*** Opening Exercise materials ***

Lemma allocOp_registers_witness :
  let st := (allocBindings 9 2 (EvalState.make MinimalSymbolTable.empty)).2 in
  let bb := BindingsBuilder.mk (Allocated 0) in
  ∃ st' contents',
    BindingsBuilder.allocOp bb (Symbol.mk 7) "__add" ["a"; "b"] "sum" 0%nat ∅ st
    = (Returns contents', st') ∧
    deref st' (BindingsBuilder.bindings bb)
    = Some (Bindings.mk 2
              ([] ++ [Attr.mk (Symbol.mk 7) (valueCells st) noPos])) ∧
    contents' !! valueCells st
    = Some (Value.VPrimOp
              (PrimOp.mk 0%nat (Z.of_nat (length ["a"; "b"]%string))
                 "__add" ["a"; "b"] "sum" true)) ∧
    (∀ v, is_Some ((∅ : gmap nat Value.t) !! v) →
          contents' !! v = (∅ : gmap nat Value.t) !! v) ∧
    (∀ v, is_Some (contents' !! v) → (v < valueCells st')%nat).
Proof.
  intros st bb.
  apply (allocOp_registers st bb (Bindings.make 2) (Symbol.mk 7)
           "__add" ["a"; "b"]%string "sum" 0%nat ∅).
  - reflexivity.
  - vm_compute. reflexivity.
  - intros v [x Hx]. by rewrite lookup_empty in Hx.
Defined.

End DirectAppendExtras.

*** Closing Exercise materials ***

> **Task requirements**: Go through the material above and set each line down verbatim.

> **Response to the exercise**:
Lemma allocOp_registers_witness :
  let st := (allocBindings 9 2 (EvalState.make MinimalSymbolTable.empty)).2 in
  let bb := BindingsBuilder.mk (Allocated 0) in
  ∃ st' contents',
    BindingsBuilder.allocOp bb (Symbol.mk 7) "__add" ["a"; "b"] "sum" 0%nat ∅ st
    = (Returns contents', st') ∧
    deref st' (BindingsBuilder.bindings bb)
    = Some (Bindings.mk 2
              ([] ++ [Attr.mk (Symbol.mk 7) (valueCells st) noPos])) ∧
    contents' !! valueCells st
    = Some (Value.VPrimOp
              (PrimOp.mk 0%nat (Z.of_nat (length ["a"; "b"]%string))
                 "__add" ["a"; "b"] "sum" true)) ∧
    (∀ v, is_Some ((∅ : gmap nat Value.t) !! v) →
          contents' !! v = (∅ : gmap nat Value.t) !! v) ∧
    (∀ v, is_Some (contents' !! v) → (v < valueCells st')%nat).
Proof.
  intros st bb.
  apply (allocOp_registers st bb (Bindings.make 2) (Symbol.mk 7)
           "__add" ["a"; "b"]%string "sum" 0%nat ∅).
  - reflexivity.
  - vm_compute. reflexivity.
  - intros v [x Hx]. by rewrite lookup_empty in Hx.
Defined.

End DirectAppendExtras.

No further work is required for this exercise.